I know folks are eager to put this virus in the past—frankly, I am, too. I know so many are ready to get vaccinated and get back to life as we knew it, and we are working to distribute vaccine doses as quickly and as fairly as we can.
And while Congress recently provided additional resources to help support families and our state’s response, we know it will likely not be enough to continue fighting this virus until we’re through distributing the vaccine.
There’s always more work to do, and just as we have this past year, we’re going to get it done. Now two years into my first term as governor, we’re not going to slow down. In fact, we’re just getting started.

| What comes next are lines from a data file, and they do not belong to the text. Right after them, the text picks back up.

(** The state after a move, compared with the state after the assignment. *)
Lemma apply_sim s r home dst x req round demand already s1 d1 actual a blocked :
  inv inp ws s -> agrees s r -> 0 <= x < E -> 0 <= dst < R -> home = HomeRank x (ref_expertsPerRank ri) ->
  taking inp ws s x dst req (s1, d1, actual) -> drawn s x dst (s1, d1, actual) a ->
  (already = false -> slotCount s dst < ref_prefetchSlots ri) ->
  blocked = foldl (fun acc src =>
      (fst acc + asg_remaining a src,
       snd acc || (negb (ref_routeLimit ri =? 0) && (0 <? asg_remaining a src) &&
         (ref_routeLimit ri <=? asg_routed a src)))) (0, false) (seqZ 0 R) ->
  let s2 := commit_move inp s1 home dst x actual already in
  let res := apply_assignment ri r home dst x req round demand already a
    {| actualAssigned := actual; unmetDemand := d1;
       supplyExhausted := if 0 <? d1 then blocked.1 =? 0 else false;
       routeLimited := if 0 <? d1 then blocked.2 else false; as_segments := asg_segments a |} in
  agrees (if 0 <? d1 then note_block inp s2 dst x else s2) res.1 /\
  res.2 = if 0 <? actual then demand - actual else demand.
Proof.
  intros HI Hag Hx Hd -> Htk Hdr Hslot Eb s2 res. split; [|done].
  destruct Htk as (HI1 & (T1 & T2 & T3 & T4) & Ha & Hd1 & Hsum).
  pose proof Hdr as [D1 D2 Dn D3 D4 D5 D6 D7 D8 D9]. cbn [fst snd] in D1, D2, Dn, D3, D4, D5, D6, D7, D8, D9.
  injection D8 as N1 N2 N3 N4 N5 N6. destruct Hag as [A1 A2 A3 A4 A5 A6 A7 A8 A9 A10 A11 A13].
  apply (write_back_column ri (fun src => RE src x)) in D4; [|apply expert_index_inj].
  apply (write_back_column ri (fun src => RE src x)) in D5; [|apply expert_index_inj].
  apply (write_back_column ri (fun src => PI src dst)) in D6; [|apply pair_index_inj].
  rewrite A3 in D4. rewrite A4 in D5. rewrite A6 in D6. rewrite A5 in D7.
  assert (agrees s2 (fst (apply_assignment ri r (HomeRank x (ref_expertsPerRank ri)) dst x req round demand already a
    {| actualAssigned := actual; unmetDemand := 0; supplyExhausted := false; routeLimited := false;
       as_segments := asg_segments a |}))) as Hcore.
  { unfold s2, commit_move, apply_assignment. cbn [fst actualAssigned unmetDemand as_segments]. cbv zeta. cbn [Z.ltb Z.compare].
    destruct (Z.ltb_spec 0 actual) as [Hpos|Hz]; cbn [andb].
    - constructor; cbn [with_move rankLoad alloc remainingTpe srcExpertCursor dstExpertCursor routedPairTokens segLog
        expertMoves slotBlock supplyBlock pairBlock ref_rankLoad ref_alloc ref_segments ref_expertMoves
        ref_remainingTpe ref_srcExpertCursor ref_dstExpertCursor ref_routedPairTokens remoteExpertSets
        sawSlotBlock sawSupplyBlock sawRouteOrPairBlock].
      + by rewrite T2, A1.
      + by rewrite T1, A2.
      + done.
      + done.
      + done.
      + done.
      + by rewrite D3, A7.
      + rewrite N1, A8, length_app. cbn. lia.
      + intros d Hdr'. destruct already; cbn [negb].
        { rewrite (A9 d Hdr'). unfold remote_experts. cbn. by rewrite T3, T4. }
        specialize (Hslot eq_refl). pose proof (a_slots _ _ _ _ _ (proj1 (proj2 HI))) as Hsl.
        pose proof (remote_experts_add inp s dst _ x Hsl Hd Hslot eq_refl d Hdr') as Hadd.
        unfold remote_experts at 1. cbn [slotCount remoteExpertSet with_move]. rewrite T3, T4, Hadd. unfold upd1. case_decide as Dd.
        * subst d. rewrite Z.eqb_refl, list_to_set_app_L, (A9 dst Hd). cbn. by rewrite union_empty_r_L, union_comm_L.
        * rewrite (proj2 (Z.eqb_neq d dst)) by done. by apply A9.
      + by rewrite N4.
      + by rewrite N5.
      + exact D9.
    - assert (actual = 0) as -> by lia. constructor; cbn; try congruence.
      + rewrite D3, A7. assert (asg_segments a = []) as ->; [|by rewrite app_nil_r].
        by apply Dn.
      + intros d Hdr'. rewrite (A9 d Hdr'). unfold remote_experts. by rewrite T3, T4.
      + exact D9. }
  unfold res, apply_assignment. unfold apply_assignment in Hcore. cbn [fst actualAssigned unmetDemand as_segments
    routeLimited supplyExhausted] in Hcore |- *. cbv zeta in Hcore |- *. cbn [Z.ltb Z.compare] in Hcore.
  destruct (0 <? d1); [|exact Hcore].
  rewrite (note_block_counts s2 s x dst a (s1, d1, actual)); [|unfold s2, commit_move; by destruct (0 <? actual)..|done].
  rewrite <- Eb. cbv zeta. destruct Hcore.
  destruct blocked.2; [|destruct (blocked.1 =? 0)]; constructor; done.
Qed.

Our forebearers gave us a mandate to go forward. And we have, as we must.
But “forward” was a challenge to us then just as it is here today not to move for movement’s sake. In this state, forward isn’t a metric of those who’ve moved the fastest, it’s the measure of the strides we make when we all go together.
As this past year has underscored, our course over the past decade has proven unsteady and uneven. For years, our state has plowed ahead unencumbered by the hopes of those we might leave behind.
And it begins with broadband.
This pandemic has underscored—and in some ways, exacerbated—the digital divide that exists across our state. This pandemic has shown us firsthand that lack of access to high-speed internet continues to be a setback for kids, families, and businesses across our state.
Students, educators, and schools making the shift to virtual learning were faced with a lack of access or unreliable connections that made it difficult to teach, engage, and learn. Folks trying to stay healthy and access basic healthcare services had trouble using telemedicine or other alternatives to visit with their doctor when they couldn’t go in-person. And businesses working to adapt and provide online ordering or payment options didn’t have the technological tools or lacked connectivity in their area. And in some communities, consumers didn’t have the internet connection to take advantage, even if they could have.
According to the FCC, more than 430,000 people who make up 25 percent of our state’s rural population lack access to high-speed internet. Our state ranks 36th in the country for accessibility in rural areas. Earlier this year, our Wisconsin Economic Development Corporation released its “Wisconsin Tomorrow” report. It highlighted broadband as one of three priorities to begin our economic recovery saying this: “Fixing broadband in Wisconsin is not a moon shot; it’s not insurmountable. But it is critical to economic development and recovery and must happen now.”
So, tonight, I’m excited to declare 2021 the Year of Broadband Access.
I’m proud that my first biennial budget invested $54 million into broadband across our state—the largest state investment in broadband in our state’s history. Well, not to be outdone, we’re going to do it again in this budget—except this time we’re going to nearly quadruple it.
My 2021-23 biennial budget will invest nearly $200 million over the biennium into broadband—that’s five times the amount invested in the 2013, 2015, and 2017 budgets combined.
It’s 2021, folks—having access to high-speed internet is no longer a luxury, it’s a necessity. Every Wisconsinite across our state should have access to reliable, high-speed internet. Period.
Now, lack of broadband access isn’t the only issue this pandemic brought to the forefront this past year.
The last two months of the year, I worked with Republican leaders on a COVID compromise. And I called on the Legislature to pass that compromise as the very first bill this session and to send it to my desk without delay. But tonight, I’d like to talk about the very second bill that should be passed by the Legislature this session, and that’s a bill to fix our broken unemployment system.
Since the beginning of this pandemic, we saw an unprecedented influx of unemployment claims—it exceeded the number of claims even during the Great Recession. To put it in perspective, over the course of four years from 2016 through 2019, the Department of Workforce Development handled 7.2 million claims. Well, since March, the DWD received 8.8 million claims alone—1.6 million more claims than the four previous years combined.
So, as we saw a massive number of new, incoming claims, we got to work reassigning state employees from other divisions or agencies and hiring and contracting new workers. We brought our staffing up from about 500 employees in our Unemployment Insurance Division to more than 1,800 to answer phone calls, process claims, and follow up with folks who’d applied for benefits. And during that time, the DWD paid nearly 600,000 claimants more than $4.6 billion in unemployment insurance benefits to folks across our state.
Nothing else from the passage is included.